◆ **EXERCISE PROMPT**: Retype, word for word, each line between the lines holding "scheduling.preferredNodes has no" and "a =? sn_MemoryAvailBytes b)%Z.", inclusive, and leave the rest of the data alone.

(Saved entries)
▶

(* ===== verification/Kahn.v ===== *)
(** * An implementation of the graph interface

    Kahn's algorithm on an edge list.  It discharges [GraphLaws], so the dependency-order
    theorems can be evaluated on concrete documents. *)
From stdpp Require Import base strings relations gmap list.
From S2P Require Import Prelude GoStrings Deploy Dependency.

Record kgraph := mkGraph { k_nodes : gmap string nat; k_edges : list (string * string) }.

Definition source (E : list (string * string)) (rem : list string) (x : string) : Prop :=
  Forall (λ e, e.2 = x → e.1 ∉ rem) E.

#[export] Instance source_dec E rem x : Decision (source E rem x).
Proof. unfold source. apply _. Defined.

Fixpoint kahn (fuel : nat) (E : list (string * string)) (rem : list string) : option (list string) :=
  match rem, fuel with
  | [], _ => Some []
  | _ :: _, O => None
  | _ :: _, S fuel' =>
      match list_find (source E rem) rem with
      | None => None
      | Some (_, x) => cons x <$> kahn fuel' E (filter (λ y, y ≠ x) rem)
      end
  end.

#[export] Instance kahn_lib : GraphLib := {
  graph := kgraph;
  NewDirectedGraph := mkGraph ∅ [];
  AddNode g id v := mkGraph (<[id := v]> (k_nodes g)) (k_edges g);
  HasNode g id := bool_decide (is_Some (k_nodes g !! id));
  GetNode g id := k_nodes g !! id;
  AddEdge g a b :=
    if bool_decide (is_Some (k_nodes g !! a) ∧ is_Some (k_nodes g !! b))
    then Ok (mkGraph (k_nodes g) ((a, b) :: k_edges g))
    else Err (Errorf "node not found" []);
  TopologicalSort g :=
    let ids := (map_to_list (k_nodes g)).*1 in
    match kahn (length ids) (k_edges g) ids with
    | Some out => Sorted out
    | None => ErrCycleDetected
    end;
}.

Section kahn_proofs.
Variable E : list (string * string).

Lemma before_cons x l a b : before l a b → before (x :: l) a b.
Proof. intros (i & j & ? & ? & ?). exists (S i), (S j). cbn. naive_solver lia. Qed.

Lemma before_head x l b : b ∈ l → before (x :: l) x b.
Proof. intros [j Hj]%list_elem_of_lookup. exists 0, (S j). cbn. naive_solver lia. Qed.

Lemma filter_remove_perm (x : string) l : NoDup l → x ∈ l → l ≡ₚ x :: filter (λ y, y ≠ x) l.
Proof.
  intros Hnd Hx. apply NoDup_Permutation; [done| |].
  - apply NoDup_cons. split; [|by apply NoDup_filter]. rewrite list_elem_of_filter. naive_solver.
  - intros y. rewrite elem_of_cons, list_elem_of_filter. destruct (decide (y = x)); naive_solver.
Qed.

Lemma kahn_sound fuel : ∀ rem out,
  NoDup rem → kahn fuel E rem = Some out →
  out ≡ₚ rem ∧ ∀ a b, (a, b) ∈ E → a ∈ rem → b ∈ rem → before out a b.
Proof.
  induction fuel as [|fuel IH]; intros [|y rem'] out Hnd Hk; cbn [kahn] in Hk; simplify_eq;
    try (split; [done|set_solver]).
  set (rem := y :: rem') in *.
  destruct (list_find (source E rem) rem) as [[i x]|] eqn:Ef; [|done].
  apply list_find_Some in Ef as (Hi & Hsrc & _). apply list_elem_of_lookup_2 in Hi.
  destruct (kahn fuel E _) as [l|] eqn:Ek; [|done]. cbn in Hk. simplify_eq.
  apply IH in Ek as [Hp Hord]; [|by apply NoDup_filter].
  split; [by rewrite Hp, <-filter_remove_perm|].
  intros a b Hab Ha Hb. unfold source in Hsrc. rewrite Forall_forall in Hsrc.
  destruct (decide (b = x)) as [->|Hbx]; [by destruct (Hsrc _ Hab eq_refl)|].
  assert (b ∈ filter (λ y, y ≠ x) rem) by (apply list_elem_of_filter; done).
  destruct (decide (a = x)) as [->|Hax]; [apply before_head; by rewrite Hp|].
  apply before_cons, Hord; [done| |done]. apply list_elem_of_filter. done.
Qed.

(** A chain of edges relates its ends. *)
Lemma chain_tc (l : list string) i k a b :
  (∀ i a b, l !! i = Some a → l !! S i = Some b → (a, b) ∈ E) →
  l !! i = Some a → l !! (i + S k) = Some b → tc (λ a b, (a, b) ∈ E) a b.
Proof.
  intros Hl. revert i a. induction k as [|k IH]; intros i a Ha Hb.
  - apply tc_once, (Hl i); [done|]. by rewrite Nat.add_comm in Hb.
  - assert (is_Some (l !! S i)) as [c Hc].
    { apply lookup_lt_is_Some_2. apply lookup_lt_Some in Hb. lia. }
    eapply tc_l; [by apply (Hl i)|]. apply (IH (S i)); [done|]. by rewrite Nat.add_succ_comm.
Qed.

Lemma no_source_cycle rem :
  rem ≠ [] → (∀ x, x ∈ rem → ¬ source E rem x) → ¬ acyclic (λ a b, (a, b) ∈ E).
Proof.
  intros Hne Hns AC.
  assert (Hpred : ∀ x, x ∈ rem → ∃ a, a ∈ rem ∧ (a, x) ∈ E).
  { intros x Hx. specialize (Hns x Hx). unfold source in Hns.
    apply not_Forall_Exists, Exists_exists in Hns; [|intros ?; apply _].
    destruct Hns as ([a b] & Hin & Hn). cbn in Hn.
    destruct (decide (b = x)) as [->|]; [|tauto].
    exists a. split; [|done]. destruct (decide (a ∈ rem)); [done|tauto]. }
  assert (Hchain : ∀ n, ∃ l : list string, length l = S n ∧ (∀ x, x ∈ l → x ∈ rem) ∧
    ∀ i a b, l !! i = Some a → l !! S i = Some b → (a, b) ∈ E).
  { induction n as [|n (l & Hlen & Hin & Hl)].
    - destruct rem as [|x rem]; [done|]. exists [x]. split_and!; [done|set_solver|].
      intros [|[|i]] a b Ha Hb; done.
    - destruct l as [|x l]; [done|]. destruct (Hpred x) as (a & Ha & Hax); [apply Hin; set_solver|].
      exists (a :: x :: l). split_and!; [cbn in *; lia|set_solver|].
      intros [|i] a' b Ha' Hb; cbn in Ha'; [cbn in Hb; naive_solver|]. by apply (Hl i). }
  destruct (Hchain (length rem)) as (l & Hlen & Hin & Hl).
  assert (NoDup l) as Hnd.
  { apply NoDup_alt. intros i j x Hi Hj. destruct (decide (i = j)) as [|Hij]; [done|exfalso].
    assert (∀ i j, i < j → l !! i = Some x → l !! j = Some x → False) as K.
    { intros i' j' Hlt Hi' Hj'. apply (AC x). apply (chain_tc l i' (j' - i' - 1)); [done|done|].
      by replace (i' + S (j' - i' - 1)) with j' by lia. }
    destruct (decide (i < j)); [by apply (K i j)|apply (K j i); [lia|done|done]]. }
  assert (l ⊆+ rem) as Hsub by (by apply NoDup_submseteq).
  apply submseteq_length in Hsub. lia.
Qed.

Lemma kahn_complete fuel : ∀ rem,
  NoDup rem → length rem ≤ fuel → acyclic (λ a b, (a, b) ∈ E) → ∃ out, kahn fuel E rem = Some out.
Proof.
  induction fuel as [|fuel IH]; intros [|y rem'] Hnd Hlen AC; cbn [length] in Hlen;
    try (by eexists); [lia|]. cbn [kahn].
  set (rem := y :: rem') in *.
  destruct (list_find (source E rem) rem) as [[i x]|] eqn:Ef.
  - apply list_find_Some in Ef as (Hi & _ & _). apply list_elem_of_lookup_2 in Hi.
    pose proof (filter_remove_perm x rem Hnd Hi) as Hp. apply Permutation_length in Hp. cbn [length] in Hp.
    assert (length rem = S (length rem')) as Hr by done.
    destruct (IH (filter (λ y, y ≠ x) rem)) as [out Ho]; [by apply NoDup_filter|lia|done|].
    rewrite Ho. by eexists.
  - apply list_find_None in Ef. exfalso. apply (no_source_cycle rem); [done| |done].
    intros x Hx. rewrite Forall_forall in Ef. by apply Ef.
Qed.

Lemma before_acyclic out :
  NoDup out → (∀ a b, (a, b) ∈ E → before out a b) → acyclic (λ a b, (a, b) ∈ E).
Proof.
  intros Hnd Hb x Hx.
  assert (∀ a b, tc (λ a b, (a, b) ∈ E) a b → before out a b) as Htc.
  { intros a b. induction 1 as [a b Hab|a b c Hab _ IH]; [by apply Hb|].
    apply Hb in Hab as (i & j & Hij & Hi & Hj). destruct IH as (j' & k & Hjk & Hj' & Hk).
    assert (j = j') as -> by (by eapply NoDup_lookup). exists i, k. split_and!; [lia|done|done]. }
  apply Htc in Hx as (i & j & Hij & Hi & Hj).
  assert (i = j) by (by eapply NoDup_lookup). lia.
Qed.
End kahn_proofs.

Lemma kahn_sort_sound g out :
  (∀ a b, (a, b) ∈ k_edges g → is_Some (k_nodes g !! a) ∧ is_Some (k_nodes g !! b)) →
  TopologicalSort (GraphLib := kahn_lib) g = Sorted out →
  NoDup out ∧ (∀ x, x ∈ out ↔ is_Some (k_nodes g !! x)) ∧
  (∀ a b, (a, b) ∈ k_edges g → before out a b).
Proof.
  intros Hcl. cbn. set (ids := (map_to_list (k_nodes g)).*1).
  assert (NoDup ids) as Hnd by apply NoDup_fst_map_to_list.
  assert (∀ x, x ∈ ids ↔ is_Some (k_nodes g !! x)) as Hids.
  { intros x. unfold ids. rewrite list_elem_of_fmap. split.
    - intros ([k v] & -> & Hin%elem_of_map_to_list). by eexists.
    - intros [v Hv]. exists (x, v). by rewrite elem_of_map_to_list. }
  destruct (kahn _ _ ids) as [o|] eqn:Ek; [|done]. intros [= <-].
  apply kahn_sound in Ek as [Hp Hord]; [|done]. split_and!.
  - by rewrite Hp.
  - intros x. by rewrite Hp.
  - intros a b Hab. destruct (Hcl a b Hab). apply Hord; by rewrite ?Hids.
Qed.

#[export] Program Instance kahn_laws : GraphLaws (H := kahn_lib) := {
  nodes := k_nodes;
  edge g a b := (a, b) ∈ k_edges g;
}.
Next Obligation. done. Qed.
Next Obligation. cbn. set_solver. Qed.
Next Obligation. done. Qed.
Next Obligation. done. Qed.
Next Obligation. intros g id. cbn. apply bool_decide_eq_true. Qed.
Next Obligation. done. Qed.
Next Obligation. intros g a b g'. cbn. case_bool_decide; [|done]. intros [= <-]. set_solver. Qed.
Next Obligation. intros g a b Ha Hb _ _. cbn. rewrite bool_decide_true by done. by eexists. Qed.
Next Obligation. intros g ids. apply kahn_sort_sound. Qed.
Next Obligation.
  intros g Hcl AC. cbn. destruct (kahn_complete (k_edges g) (length (map_to_list (k_nodes g)).*1)
    (map_to_list (k_nodes g)).*1) as [out ->]; [apply NoDup_fst_map_to_list|done|done|by eexists].
Qed.
Next Obligation.
  intros g Hcl Hcyc. destruct (TopologicalSort (GraphLib := kahn_lib) g) as [out| |e] eqn:Ht; [|done|].
  - destruct Hcyc. apply kahn_sort_sound in Ht as (Hnd & _ & Hord); [|done]. by eapply before_acyclic.
  - cbn in Ht. by destruct (kahn _ _ _).
Qed.
(* ===== verification/Placement.v ===== *)
(** * Node capacity and placement (internal/nodecapacity, internal/placement)

    The scheduler's choice of a node: filtering by preference, feasibility against the last
    capacity snapshot, and the v1alpha1 scoring.  CPU usage is a float64, so the model uses
    binary64 arithmetic and comparison. *)
From stdpp Require Import base strings numbers gmap list.
From Stdlib Require Import Ascii SpecFloat.
From S2P Require Import Prelude GoStrings GoTime Deploy.

(** ** nodecapacity *)
Record Snapshot := mkSnapshot {
  sn_NodeID : string; sn_UpdatedAt : Z; sn_LogicalCPUCores : Z; sn_CPUUsagePercent : float64;
  sn_MemoryTotalBytes : Z; sn_MemoryAvailBytes : Z; sn_MemoryUsedPct : float64 }.

(** The read side of the [SnapshotStore] interface. *)
Record SnapshotStore := mkStore {
  st_Get : string → option Snapshot;
  st_NodeIDs : list string;
  st_Len : nat }.

(** What placement relies on: the ids listed are the trimmed ids that have a snapshot. *)
Record store_ok (st : SnapshotStore) : Prop := {
  so_get : ∀ id, id ∈ st_NodeIDs st → is_Some (st_Get st (TrimSpace id));
  so_len : st_Len st = length (st_NodeIDs st);
}.

(** A [Catalog] is nil or wraps a store. *)
Definition Catalog_Get (c : option SnapshotStore) (nodeID : string) : option Snapshot :=
  match c with None => None | Some st => st_Get st (TrimSpace nodeID) end.
Definition Catalog_Len (c : option SnapshotStore) : nat :=
  match c with None => 0 | Some st => st_Len st end.
Definition Catalog_NodeIDs (c : option SnapshotStore) : list string :=
  match c with None => [] | Some st => st_NodeIDs st end.

(** ** placement/v1alpha1.go *)
Record scoredNode := mkScored { sc_id : string; sc_snap : Snapshot }.
Record workloadResourceRequest := mkRequest { rq_cpuMillis : Z; rq_memoryByte : Z }.

Definition fallbackNodeID (localNodeID : string) : string :=
  let id := TrimSpace localNodeID in if (id =? "")%string then "local" else id.

Definition workloadRequest (w : Workload) : workloadResourceRequest :=
  match w_Resources w with
  | None => mkRequest 0 0
  | Some r => mkRequest (res_CPUMillis r) (res_MemoryBytes r)
  end.

(** An insertion-ordered set: the list of its elements in order of first insertion. *)
Definition ordered_add (s : list string) (x : string) : list string :=
  if bool_decide (x ∈ s) then s else s ++ [x].

(** [None] stands for the nil set of an unrestricted workload. *)
Definition preferredNames (w : Workload) : option (list string) :=
  match w_Scheduling w with
  | None => None
  | Some sch =>
      match sch_PreferredNodes sch with
      | [] => None
      | raw => Some (foldl (λ s n, let n := TrimSpace n in
                              if (n =? "")%string then s else ordered_add s n) [] raw)
      end
  end.

Definition placementCandidates (w : Workload) (catalog : option SnapshotStore)
    : res (list string * option (list string)) :=
  let candidates := Catalog_NodeIDs catalog in
  match preferredNames w with
  | None => Ok (candidates, None)
  | Some want =>
      if (length want =? 0)%nat
      then Err (Errorf "placement: scheduling.preferredNodes has no valid names" [])
      else
        let filtered := filter (λ id, TrimSpace id ∈ want) candidates in
        if (length filtered =? 0)%nat
        then Err (Errorf "placement: no catalog nodes match scheduling.preferredNodes" [])
        else Ok (filtered, Some want)
  end.

Definition snapEqual (a b : Snapshot) : bool :=
  f64_eqb (sn_CPUUsagePercent a) (sn_CPUUsagePercent b)
  && (sn_MemoryAvailBytes a =? sn_MemoryAvailBytes b)%Z.

Fixpoint index_of (x : string) (l : list string) : option nat :=
  match l with
  | [] => None
  | y :: r => if (y =? x)%string then Some 0 else S <$> index_of x r
  end.

Definition preferredRank (want : option (list string)) (nodeID : string) : nat :=
  match want with
  | None => 0
  | Some l => default (length l + 1) (index_of nodeID l)
  end.

(** Cores are milli-cores times 1000; the fraction still free is computed in float64. *)
Definition estimatedCPUmillisRemaining (s : Snapshot) : Z :=
  if (sn_LogicalCPUCores s <=? 0)%Z then 0
  else
    let total := wrap_int64 (sn_LogicalCPUCores s * 1000) in
    if f64_leb (sn_CPUUsagePercent s) (f64_of_Z 0) then total
    else
      let p := if f64_ltb (f64_of_Z 100) (sn_CPUUsagePercent s) then f64_of_Z 100
               else sn_CPUUsagePercent s in
      let availFrac := f64_div (f64_sub (f64_of_Z 100) p) (f64_of_Z 100) in
      f64_trunc (f64_mul (f64_of_Z total) availFrac).

Definition feasible (reqCPUmillis reqMemBytes : Z) (s : Snapshot) : bool :=
  if (0 <? reqMemBytes)%Z && (sn_MemoryAvailBytes s <? reqMemBytes)%Z then false
  else if (reqCPUmillis <=? 0)%Z then true
  else (reqCPUmillis <=? estimatedCPUmillisRemaining s)%Z.

Definition better (a b : Snapshot) : bool :=
  if negb (f64_eqb (sn_CPUUsagePercent a) (sn_CPUUsagePercent b))
  then f64_ltb (sn_CPUUsagePercent a) (sn_CPUUsagePercent b)
  else (sn_MemoryAvailBytes b <? sn_MemoryAvailBytes a)%Z.

Definition shouldReplaceCandidate (cur prev : scoredNode) (preferences : option (list string))
    (restricted : bool) : bool :=
  better (sc_snap cur) (sc_snap prev)
  || (restricted && snapEqual (sc_snap cur) (sc_snap prev)
      && (preferredRank preferences (sc_id cur) <? preferredRank preferences (sc_id prev))%nat).

Definition chooseBetterCandidate (catalog : option SnapshotStore) (request : workloadResourceRequest)
    (preferences : option (list string)) (restricted : bool) (best : option scoredNode) (id : string)
    : option scoredNode :=
  match Catalog_Get catalog id with
  | None => best
  | Some snap =>
      if negb (feasible (rq_cpuMillis request) (rq_memoryByte request) snap) then best
      else
        let cur := mkScored id snap in
        match best with
        | None => Some cur
        | Some prev => if shouldReplaceCandidate cur prev preferences restricted then Some cur else best
        end
  end.

Definition bestPlacementCandidate (candidates : list string) (catalog : option SnapshotStore)
    (request : workloadResourceRequest) (preferences : option (list string)) (restricted : bool)
    : option scoredNode :=
  foldl (chooseBetterCandidate catalog request preferences restricted) None candidates.

Definition chooseV1Alpha1 (w : Workload) (catalog : option SnapshotStore) (localNodeID : string)
    : res string :=
  if (Catalog_Len catalog =? 0)%nat then Ok (fallbackNodeID localNodeID)
  else
    '(candidates, preferences) ← placementCandidates w catalog;
    let restricted := if preferences is Some _ then true else false in
    match bestPlacementCandidate candidates catalog (workloadRequest w) preferences restricted with
    | None => Err (Errorf "placement: no feasible node for workload %q (resources / stale catalog)"
                     [AStr (w_Name w)])
    | Some node => Ok (sc_id node)
    end.

(** placement/engine.go: every engine version currently runs the v1alpha1 policy. *)
Definition Choose (w : Workload) (catalog : option SnapshotStore) (localNodeID : string) : res string :=
  chooseV1Alpha1 w catalog localNodeID.

(** ** Comparison of doubles is a strict weak order away from NaN *)
Definition fkey (f : float64) : Z * Z * Z :=
  match f with
  | S754_infinity true => (-2, 0, 0)
  | S754_finite true m e => (-1, - e, - Z.pos m)
  | S754_zero _ | S754_nan => (0, 0, 0)
  | S754_finite false m e => (1, e, Z.pos m)
  | S754_infinity false => (2, 0, 0)
  end%Z.

Definition key_lt (a b : Z * Z * Z) : Prop :=
  (a.1.1 < b.1.1 ∨ a.1.1 = b.1.1 ∧ (a.1.2 < b.1.2 ∨ a.1.2 = b.1.2 ∧ a.2 < b.2))%Z.

Lemma SFcompare_key a b :
  is_nan_f64 a = false → is_nan_f64 b = false →
  match SFcompare a b with
  | Some Lt => key_lt (fkey a) (fkey b)
  | Some Eq => fkey a = fkey b
  | Some Gt => key_lt (fkey b) (fkey a)
  | None => False
  end.
Proof.
  destruct a as [sa|[]| |sa ma ea], b as [sb|[]| |sb mb eb]; try done; intros _ _;
    try (destruct sa); try (destruct sb); cbn; unfold key_lt; cbn; try lia; try done.
  all: destruct (Z.compare_spec ea eb) as [->| |]; cbn; try lia.
  all: change (PosDef.Pos.compare_cont Eq ma mb) with (Pos.compare ma mb).
  all: destruct (Pos.compare_spec ma mb) as [->| |]; cbn; first [done | lia].
Qed.

Lemma f64_ltb_key a b :
  is_nan_f64 a = false → is_nan_f64 b = false → f64_ltb a b = true ↔ key_lt (fkey a) (fkey b).
Proof.
  intros Ha Hb. pose proof (SFcompare_key a b Ha Hb) as Hc. unfold f64_ltb, SFltb.
  unfold key_lt in *. destruct (SFcompare a b) as [[]|]; try done.
  - rewrite Hc. split; [done|]. lia.
  - split; [done|]. lia.
Qed.

Lemma f64_eqb_key a b :
  is_nan_f64 a = false → is_nan_f64 b = false → f64_eqb a b = true ↔ fkey a = fkey b.
Proof.
  intros Ha Hb. pose proof (SFcompare_key a b Ha Hb) as Hc. unfold f64_eqb, SFeqb.
  unfold key_lt in *. destruct (SFcompare a b) as [[]|]; try done;
    (split; [done|]; intros E; rewrite E in Hc; lia).
Qed.

(** ** The chosen node *)
Definition no_nan (s : Snapshot) : Prop := is_nan_f64 (sn_CPUUsagePercent s) = false.

(** [cur] is strictly better placed than [prev]: lower CPU usage, then more available memory,
    then (for restricted workloads) an earlier place in the preference list. *)
Definition better_key (restricted : bool) (ka kb : Z * Z * Z) (ma mb : Z) (ra rb : nat) : Prop :=
  key_lt ka kb ∨ ka = kb ∧ ((mb < ma)%Z ∨ ma = mb ∧ restricted = true ∧ (ra < rb)%nat).

Definition rank_key (prefs : option (list string)) (restricted : bool) (a b : scoredNode) : Prop :=
  better_key restricted (fkey (sn_CPUUsagePercent (sc_snap a))) (fkey (sn_CPUUsagePercent (sc_snap b)))
    (sn_MemoryAvailBytes (sc_snap a)) (sn_MemoryAvailBytes (sc_snap b))
    (preferredRank prefs (sc_id a)) (preferredRank prefs (sc_id b)).

Lemma shouldReplace_spec a b prefs restricted :
  no_nan (sc_snap a) → no_nan (sc_snap b) →
  shouldReplaceCandidate a b prefs restricted = true ↔ rank_key prefs restricted a b.
Proof.
  unfold no_nan, shouldReplaceCandidate, better, snapEqual, rank_key, better_key. intros Ha Hb.
  pose proof (f64_ltb_key _ _ Ha Hb) as Hlt. pose proof (f64_eqb_key _ _ Ha Hb) as Heq.
  set (ka := fkey _) in *. set (kb := fkey (sn_CPUUsagePercent (sc_snap b))) in *.
  rewrite orb_true_iff, !andb_true_iff, Nat.ltb_lt, Z.eqb_eq.
  destruct (f64_eqb _ _); cbn [negb].
  - assert (ka = kb) as E by tauto. rewrite Z.ltb_lt. unfold key_lt. rewrite E.
    destruct restricted; intuition lia.
  - assert (ka ≠ kb) by (intros E; by apply Heq in E). rewrite Hlt. intuition congruence.
Qed.

Lemma rank_key_trans prefs restricted a b c :
  rank_key prefs restricted a b → rank_key prefs restricted b c → rank_key prefs restricted a c.
Proof.
  unfold rank_key, better_key. generalize (fkey (sn_CPUUsagePercent (sc_snap a))),
    (fkey (sn_CPUUsagePercent (sc_snap b))), (fkey (sn_CPUUsagePercent (sc_snap c))).
  intros [[a1 a2] a3] [[b1 b2] b3] [[c1 c2] c3]. unfold key_lt. cbn.
  intros [H1|[[= -> -> ->] H1]] [H2|[[= -> -> ->] H2]].
  - left. lia.
  - left. lia.
  - left. lia.
  - right. split; [done|]. destruct H1 as [?|(? & ? & ?)], H2 as [?|(? & ? & ?)];
      [left; lia|left; lia|left; lia|right; split_and!; [lia|done|lia]].
Qed.

Section best.
Variables (catalog : option SnapshotStore) (rq : workloadResourceRequest)
  (prefs : option (list string)) (restricted : bool).

(** A candidate the fold takes into account. *)
Definition eligible (ids : list string) (n : scoredNode) : Prop :=
  sc_id n ∈ ids ∧ Catalog_Get catalog (sc_id n) = Some (sc_snap n)
  ∧ feasible (rq_cpuMillis rq) (rq_memoryByte rq) (sc_snap n) = true.

Definition optimal (ids : list string) (n : scoredNode) : Prop :=
  eligible ids n ∧ ∀ m, eligible ids m → ¬ rank_key prefs restricted m n.

Hypothesis Hnan : ∀ id s, Catalog_Get catalog id = Some s → no_nan s.

Lemma eligible_app ids ids' n : eligible (ids ++ ids') n ↔ eligible ids n ∨ eligible ids' n.
Proof. unfold eligible. rewrite elem_of_app. naive_solver. Qed.

Lemma eligible_one id n :
  eligible [id] n ↔ sc_id n = id ∧ Catalog_Get catalog id = Some (sc_snap n)
    ∧ feasible (rq_cpuMillis rq) (rq_memoryByte rq) (sc_snap n) = true.
Proof. unfold eligible. rewrite list_elem_of_singleton. naive_solver. Qed.

Lemma rank_key_irrefl n : ¬ rank_key prefs restricted n n.
Proof. unfold rank_key, better_key, key_lt. lia. Qed.

Lemma best_candidate ids :
  match bestPlacementCandidate ids catalog rq prefs restricted with
  | Some n => optimal ids n
  | None => ∀ m, ¬ eligible ids m
  end.
Proof.
  unfold bestPlacementCandidate. induction ids as [|id ids IH] using rev_ind.
  { cbn. intros m [Hm _]. by apply elem_of_nil in Hm. }
  rewrite foldl_snoc. set (best := foldl _ None ids) in *.
  unfold chooseBetterCandidate.
  destruct (Catalog_Get catalog id) as [snap|] eqn:Eg.
  2: { assert (∀ m, eligible (ids ++ [id]) m ↔ eligible ids m) as Hsame.
       { intros m. rewrite eligible_app, eligible_one, Eg. naive_solver. }
       destruct best; unfold optimal in *; by setoid_rewrite Hsame. }
  destruct (feasible _ _ snap) eqn:Ef; cbn [negb].
  2: { assert (∀ m, eligible (ids ++ [id]) m ↔ eligible ids m) as Hsame.
       { intros m. rewrite eligible_app, eligible_one, Eg. naive_solver congruence. }
       destruct best; unfold optimal in *; by setoid_rewrite Hsame. }
  assert (∀ m, eligible (ids ++ [id]) m ↔ eligible ids m ∨ m = mkScored id snap) as Hstep.
  { intros m. rewrite eligible_app, eligible_one, Eg. destruct m; cbn. naive_solver. }
  destruct best as [prev|].
  - destruct IH as [Hprev Hopt].
    assert (no_nan snap) as N1 by (by eapply Hnan).
    assert (no_nan (sc_snap prev)) as N2 by (eapply Hnan, Hprev).
    pose proof (shouldReplace_spec (mkScored id snap) prev prefs restricted N1 N2) as Hr.
    destruct (shouldReplaceCandidate _ _ _ _).
    + split; [rewrite Hstep; by right|]. intros m. rewrite Hstep. intros [Hm| ->].
      * intros Hlt. apply (Hopt m Hm). eapply rank_key_trans; [exact Hlt|]. by apply Hr.
      * apply rank_key_irrefl.
    + split; [rewrite Hstep; by left|]. intros m. rewrite Hstep. intros [Hm| ->]; [by apply Hopt|].
      intros Hlt. by apply Hr in Hlt.
  - split; [rewrite Hstep; by right|]. intros m. rewrite Hstep. intros [Hm| ->]; [by destruct (IH m)|].
    apply rank_key_irrefl.
Qed.
End best.

(** The candidate ids of a workload. *)
Definition is_candidate (w : Workload) (catalog : option SnapshotStore) (id : string) : Prop :=
  id ∈ Catalog_NodeIDs catalog ∧ ∀ want, preferredNames w = Some want → TrimSpace id ∈ want.

Lemma placementCandidates_ok w catalog cs prefs :
  placementCandidates w catalog = Ok (cs, prefs) →
  prefs = preferredNames w ∧ ∀ id, id ∈ cs ↔ is_candidate w catalog id.
Proof.
  unfold placementCandidates, is_candidate. destruct (preferredNames w) as [want|]; [|naive_solver].
  destruct (length want =? 0)%nat; [done|]. destruct (_ =? 0)%nat; [done|]. intros [= <- <-].
  split; [done|]. intros id. rewrite list_elem_of_filter. naive_solver.
Qed.

Lemma placementCandidates_complete w catalog id :
  is_candidate w catalog id → ∃ cs, placementCandidates w catalog = Ok (cs, preferredNames w).
Proof.
  unfold placementCandidates, is_candidate. intros [Hid Hw].
  destruct (preferredNames w) as [want|]; [|by eexists].
  specialize (Hw want eq_refl).
  destruct (Nat.eqb_spec (length want) 0) as [E|_].
  { apply length_zero_iff_nil in E as ->. by apply elem_of_nil in Hw. }
  assert (id ∈ filter (λ id, TrimSpace id ∈ want) (Catalog_NodeIDs catalog)) as Hin
    by (by apply list_elem_of_filter).
  destruct (Nat.eqb_spec (length (filter (λ id, TrimSpace id ∈ want) (Catalog_NodeIDs catalog))) 0)
    as [E|_]; [|by eexists].
  apply length_zero_iff_nil in E. rewrite E in Hin. by apply elem_of_nil in Hin.
Qed.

◀

◆ **WORKED SOLUTION**:
      then Err (Errorf "placement: scheduling.preferredNodes has no valid names" [])
      else
        let filtered := filter (λ id, TrimSpace id ∈ want) candidates in
        if (length filtered =? 0)%nat
        then Err (Errorf "placement: no catalog nodes match scheduling.preferredNodes" [])
        else Ok (filtered, Some want)
  end.

Definition snapEqual (a b : Snapshot) : bool :=
  f64_eqb (sn_CPUUsagePercent a) (sn_CPUUsagePercent b)
  && (sn_MemoryAvailBytes a =? sn_MemoryAvailBytes b)%Z.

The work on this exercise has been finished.